--- Data for review Enclosed Below ---

(* ===== verification/EvidVerify.v ===== *)
(** The independent verifier's verdicts, [evid-verify-core/src/verify.rs] and
    [seal.rs]: the export of a history, the lines of a write-ahead log and the
    chain of anchor seals, recomputed from the formulas. *)

From S2P Require Import Prelude ObjectMap Value Error Path Domain Executor ExecSemantics Transition Fact Serde Hash Wal Signing EvidParse.

(** [PartialEq] of [serde_json::Number]. *)
Class SerdeNumberEq (N : Type) : Type := { num_eqb : N -> N -> bool }.
(** Documented: integers are equal when they are the same number; [as_u64]
    gives the integer the number is. *)
Class SerdeNumberEqLaws (N : Type) `{SerdeNumber N, SerdeNumberEq N} : Prop := {
  num_eqb_integer a b : is_integer_number a = true -> num_eqb a b = true <-> a = b;
  as_u64_range n u : num_as_u64 n = Some u -> is_u64 u = true;
  from_u64_as_u64 n u : num_as_u64 n = Some u -> num_from_u64 u = n;
}.

Definition is_ascii_char (c : ascii) : bool := match c with Ascii _ _ _ _ _ _ _ b => negb b end.
(** Documented: hexadecimal digits. *)
Class Blake3Hex `{Blake3} : Prop := {
  blake3_hex_ascii s : str_all is_ascii_char (blake3_hex s) = true;
}.

(** * Slices of strings *)

(** [&h[..n]], which panics past the end and inside a character. *)
Definition is_continuation_byte (c : ascii) : bool :=
  (128 <=? nat_of_ascii c)%nat && (nat_of_ascii c <? 192)%nat.
Definition slice_to (n : nat) (h : string) : option string :=
  match String.get n h with
  | Some c => if is_continuation_byte c then None else Some (String.substring 0 n h)
  | None => if Nat.eqb (String.length h) n then Some h else None
  end.
(** [short]. *)
Definition short (h : string) : option string :=
  if (String.length h <=? 16)%nat then Some h
  else let! p := slice_to 16 h in Some (p +:+ "…").

(** * Reports *)

Inductive ExportStep : Type := Link | Content | StableStep | Tail.
Record EntryReject : Type := mk_entry_reject { er_step : ExportStep; er_reason : string }.
Record EntryVerdict : Type := mk_entry_verdict {
  ev_index : nat;
  ev_ok : bool;
  ev_reject : option EntryReject;
}.
Record ExportReport : Type := mk_export_report {
  xr_verdicts : list EntryVerdict;
  xr_stopped_at : option nat;
  xr_tail_hash : string;
  xr_last_hash_matches : bool;
}.
Definition export_all_ok (r : ExportReport) : bool :=
  negb (is_some (xr_stopped_at r)) && xr_last_hash_matches r.

Record WalReject : Type := mk_wal_reject { wr_step : Z; wr_reason : string }.
Record WalLineVerdict : Type := mk_wal_verdict {
  wv_index : nat;
  wv_ok : bool;
  wv_reject : option WalReject;
}.
Record WalReport : Type := mk_wal_report {
  wp_verdicts : list WalLineVerdict;
  wp_stopped_at : option nat;
  wp_tail_hash : string;
}.
Definition wal_all_ok (r : WalReport) : bool := negb (is_some (wp_stopped_at r)).

Section EvidVerify.
Context {N : Type} `{SerdeNumber N, SerdeText N, Blake3, SerdeNumberEq N}.

(** [PartialEq] of [serde_json::Value]. *)
Fixpoint s_eqb (a b : SValue N) : bool :=
  match a, b with
  | SNull, SNull => true
  | SBool x, SBool y => Bool.eqb x y
  | SNumber x, SNumber y => num_eqb x y
  | SString x, SString y => String.eqb x y
  | SArray l, SArray k => forall2b s_eqb l k
  | SObject m, SObject n =>
      forall2b (fun x y => String.eqb (fst x) (fst y) && s_eqb (snd x) (snd y)) m n
  | _, _ => false
  end.

(** * The export *)

Definition GENESIS : string := "genesis".
Definition stable_ok (e : ExportEntry) : bool :=
  match fact_to_stable_json (ee_fact e) with
  | Err _ => false
  | Ok stable =>
      match serde_from_str (ee_fact_json_stable e) with
      | Err _ => false
      | Ok original => s_eqb stable original
      end
  end.
(** The checks of one entry; [None] is a panic in [short]. *)
Definition check_entry (prev : string) (e : ExportEntry) : option (Result unit EntryReject) :=
  if negb (String.eqb (ee_prev_hash e) prev) then
    let! a := short (ee_prev_hash e) in
    let! b := short prev in
    Some (Err (mk_entry_reject Link ("prev_hash=" +:+ a +:+ " 与折叠链头=" +:+ b +:+ " 不符（链接断裂）")))
  else
    match fact_hash (ee_fact e) with
    | Err err =>
        Some (Err (mk_entry_reject Content ("fact_hash 重算失败: " +:+ hash_error_display err)))
    | Ok recomputed =>
        if negb (String.eqb recomputed (ee_content_hash e)) then
          let! a := short (ee_content_hash e) in
          let! b := short recomputed in
          Some (Err (mk_entry_reject Content ("content_hash 失配: 声明=" +:+ a +:+ " 重算=" +:+ b)))
        else if negb (stable_ok e) then
          Some (Err (mk_entry_reject StableStep
            "fact_json_stable 原文与 fact 字段重算结果不一致（或原文非法 JSON）"))
        else if negb (fact_id (ee_fact e) =? ee_fact_id e)%Z
                || negb (String.eqb (type_name (ee_fact e)) (ee_fact_type e)) then
          Some (Err (mk_entry_reject StableStep
            ("条目投影不符: fact_id(" +:+ pretty (ee_fact_id e) +:+ ")/fact_type(" +:+ ee_fact_type e
             +:+ ") 与 fact 字段不一致")))
        else Some (Ok tt)
    end.
Definition finish (verdicts : list EntryVerdict) (stopped_at : option nat) (tail : string)
    (doc : ExportDoc) : ExportReport :=
  mk_export_report verdicts stopped_at tail (String.eqb tail (ed_last_hash doc)).
Fixpoint verify_entries (doc : ExportDoc) (index : nat) (prev : string) (verdicts : list EntryVerdict)
    (entries : list ExportEntry) : option ExportReport :=
  match entries with
  | [] => Some (finish verdicts None prev doc)
  | e :: rest =>
      match check_entry prev e with
      | None => None
      | Some (Err r) =>
          Some (finish (verdicts ++ [mk_entry_verdict index false (Some r)]) (Some index) prev doc)
      | Some (Ok _) =>
          verify_entries doc (S index) (chain_step prev (ee_content_hash e))
            (verdicts ++ [mk_entry_verdict index true None]) rest
      end
  end.
Definition verify_export (doc : ExportDoc) : option ExportReport :=
  verify_entries doc 0 GENESIS [] (ed_entries doc).

(** * The write-ahead log *)

Definition check_line (prev : string) (line : WalLine) : option (Result unit WalReject) :=
  if negb (String.eqb (wl_prev_hash line) prev) then
    let! a := short (wl_prev_hash line) in
    let! b := short prev in
    Some (Err (mk_wal_reject 1 ("prev_hash=" +:+ a +:+ " 与链尾=" +:+ b +:+ " 不符（链接断裂）")))
  else
    match fact_hash (wl_fact line) with
    | Err err => Some (Err (mk_wal_reject 2 ("fact_hash 重算失败: " +:+ hash_error_display err)))
    | Ok h =>
        if negb (String.eqb h (wl_content_hash line)) then
          let! a := short (wl_content_hash line) in
          let! b := short h in
          Some (Err (mk_wal_reject 2 ("content_hash 失配: 声明=" +:+ a +:+ " 重算=" +:+ b)))
        else
          let folded := chain_step (wl_prev_hash line) (wl_content_hash line) in
          if negb (String.eqb folded (wl_chain_hash line)) then
            let! a := short (wl_chain_hash line) in
            let! b := short folded in
            Some (Err (mk_wal_reject 3 ("chain_hash 失配: 声明=" +:+ a +:+ " 重算=" +:+ b)))
          else Some (Ok tt)
    end.
Fixpoint verify_lines (index : nat) (prev : string) (verdicts : list WalLineVerdict)
    (lines : list WalLine) : option WalReport :=
  match lines with
  | [] => Some (mk_wal_report verdicts None prev)
  | line :: rest =>
      match check_line prev line with
      | None => None
      | Some (Err r) =>
          Some (mk_wal_report (verdicts ++ [mk_wal_verdict index false (Some r)]) (Some index) prev)
      | Some (Ok _) =>
          verify_lines (S index) (wl_chain_hash line)
            (verdicts ++ [mk_wal_verdict index true None]) rest
      end
  end.
Definition verify_wal_lines (lines : list WalLine) : option WalReport := verify_lines 0 GENESIS [] lines.
End EvidVerify.

(** * Anchor seals *)

Module Seal.
Definition ANCHOR_FORMAT : string := "evorule-anchor/2".
Definition ANCHOR_GENESIS : string := "anchor-genesis".
Record FactRange : Type := mk_seal_range { r_lo : Z; r_hi : Z }.
Record AnchorSeal : Type := mk_seal {
  s_seq : Z;
  s_session_id : string;
  s_fact_range : FactRange;
  s_chain_head : string;
  s_key_id : string;
  s_engine_id : string;
  s_logical_time : Z;
  s_anchor_hash : string;
  s_signature : string;
}.
Definition field (s : string) : string := "|" +:+ s.
Definition seal_fields (first : string) (seal : AnchorSeal) : string :=
  first +:+ (field (s_session_id seal) +:+ (field (pretty (s_seq seal))
  +:+ (field (pretty (r_lo (s_fact_range seal))) +:+ (field (pretty (r_hi (s_fact_range seal)))
  +:+ (field (s_chain_head seal) +:+ (field (s_key_id seal) +:+ (field (s_engine_id seal)
  +:+ field (pretty (s_logical_time seal))))))))).
Definition signature_payload_v2 (seal : AnchorSeal) : string := seal_fields ANCHOR_FORMAT seal.

(** [enum SealError]. *)
Inductive SealError : Type :=
| PayloadHashMismatch (seq : Z)
| SealSignatureInvalid (seq : Z)
| SealChainBroken (seq : Z) (why : string)
| KeyMissing (key_id : string)
| HexInvalid (seq : Z) (why : string).
Definition seal_error_display (e : SealError) : string :=
  match e with
  | PayloadHashMismatch seq =>
      "锚点[" +:+ pretty seq +:+ "] 载荷哈希不匹配（字段被篡改或 prev 链接错误）"
  | SealSignatureInvalid seq => "锚点[" +:+ pretty seq +:+ "] 签名验证失败"
  | SealChainBroken seq why => "锚点链断裂于[" +:+ pretty seq +:+ "]: " +:+ why
  | KeyMissing key_id => "密钥标识 " +:+ quote key_id +:+ " 无对应公钥"
  | HexInvalid seq why => "锚点[" +:+ pretty seq +:+ "] hex 非法: " +:+ why
  end.

(** [hex_decode] and [hex_encode]; [HEX] is indexed below its length. *)
Fixpoint decode_pairs (hex : string) : option string :=
  match hex with
  | String a (String b hex) =>
      let! hi := to_digit_16 a in
      let! lo := to_digit_16 b in
      let! out := decode_pairs hex in
      Some (String (ascii_of_nat (hi * 16 + lo)) out)
  | _ => Some ""
  end.
Definition hex_decode (hex : string) : option string :=
  if negb (Nat.eqb (String.length hex mod 2) 0) then None else decode_pairs hex.
Definition HEX : string := "0123456789abcdef".
Definition hex_char (n : nat) : ascii := default "0"%char (String.get n HEX).
Fixpoint hex_encode (bytes : string) : string :=
  match bytes with
  | EmptyString => ""
  | String b bytes =>
      String (hex_char (nat_of_ascii b / 16))
        (String (hex_char (nat_of_ascii b mod 16)) (hex_encode bytes))
  end.

Section Verify.
Context `{Blake3, Ed25519}.

Definition compute_anchor_hash (prev_anchor_hash : string) (seal : AnchorSeal) : string :=
  blake3_hex (seal_fields prev_anchor_hash seal).
Definition verify_seal (seal : AnchorSeal) (prev_anchor_hash verifying_key_hex : string) :
    Result unit SealError :=
  let expect := compute_anchor_hash prev_anchor_hash seal in
  if negb (String.eqb expect (s_anchor_hash seal)) then Err (PayloadHashMismatch (s_seq seal))
  else
    let? vk_bytes := ok_or (hex_decode verifying_key_hex) (HexInvalid (s_seq seal) "公钥 hex 非法") in
    if negb (Nat.eqb (String.length vk_bytes) 32) then
      Err (HexInvalid (s_seq seal) ("公钥长度 != 32: " +:+ pretty (N.of_nat (String.length vk_bytes))))
    else
      let? sig_bytes := ok_or (hex_decode (s_signature seal)) (HexInvalid (s_seq seal) "签名 hex 非法") in
      if negb (Nat.eqb (String.length sig_bytes) 64) then
        Err (HexInvalid (s_seq seal) ("签名长度 != 64: " +:+ pretty (N.of_nat (String.length sig_bytes))))
      else
        match verifying_key_check vk_bytes with
        | Err e => Err (HexInvalid (s_seq seal) ("公钥非法: " +:+ e))
        | Ok _ =>
            if ed_verify vk_bytes (signature_payload_v2 seal) sig_bytes then Ok tt
            else Err (SealSignatureInvalid (s_seq seal))
        end.
(** The loop of [verify_seal_chain]; its [expected_lo] is always [Some]. *)
Fixpoint verify_seals (keys : gmap string string) (expected_seq : Z) (prev_hash : string)
    (expected_lo : Z) (seals : list AnchorSeal) : Result unit SealError :=
  match seals with
  | [] => Ok tt
  | seal :: rest =>
      if negb (s_seq seal =? expected_seq)%Z then
        Err (SealChainBroken (s_seq seal) ("seq 应为 " +:+ pretty expected_seq +:+ "（0 起严格 +1）"))
      else if negb (r_lo (s_fact_range seal) =? expected_lo)%Z then
        Err (SealChainBroken (s_seq seal)
               ("区间无缝断裂: lo=" +:+ pretty (r_lo (s_fact_range seal)) +:+ " 期望 " +:+ pretty expected_lo))
      else if (r_hi (s_fact_range seal) <? r_lo (s_fact_range seal))%Z then
        Err (SealChainBroken (s_seq seal) "区间倒挂（lo > hi）")
      else
        let? key_hex := ok_or (keys !! s_key_id seal) (KeyMissing (s_key_id seal)) in
        let? _u := verify_seal seal prev_hash key_hex in
        verify_seals keys (expected_seq + 1) (s_anchor_hash seal) (r_hi (s_fact_range seal)) rest
  end.
Definition verify_seal_chain (seals : list AnchorSeal) (keys : gmap string string) :
    Result unit SealError := verify_seals keys 0 ANCHOR_GENESIS 0 seals.
End Verify.
End Seal.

--- End of Enclosed Data for review ---

(Instructions for the task)
In the entries above, find the line with "(** Documented: hexadecimal digits. *)" and the line with "ev_index : nat;", then restate word for word both of them and every line between, with nothing more.

(Exercise result)
(** Documented: hexadecimal digits. *)
Class Blake3Hex `{Blake3} : Prop := {
  blake3_hex_ascii s : str_all is_ascii_char (blake3_hex s) = true;
}.

(** * Slices of strings *)

(** [&h[..n]], which panics past the end and inside a character. *)
Definition is_continuation_byte (c : ascii) : bool :=
  (128 <=? nat_of_ascii c)%nat && (nat_of_ascii c <? 192)%nat.
Definition slice_to (n : nat) (h : string) : option string :=
  match String.get n h with
  | Some c => if is_continuation_byte c then None else Some (String.substring 0 n h)
  | None => if Nat.eqb (String.length h) n then Some h else None
  end.
(** [short]. *)
Definition short (h : string) : option string :=
  if (String.length h <=? 16)%nat then Some h
  else let! p := slice_to 16 h in Some (p +:+ "…").

(** * Reports *)

Inductive ExportStep : Type := Link | Content | StableStep | Tail.
Record EntryReject : Type := mk_entry_reject { er_step : ExportStep; er_reason : string }.
Record EntryVerdict : Type := mk_entry_verdict {
  ev_index : nat;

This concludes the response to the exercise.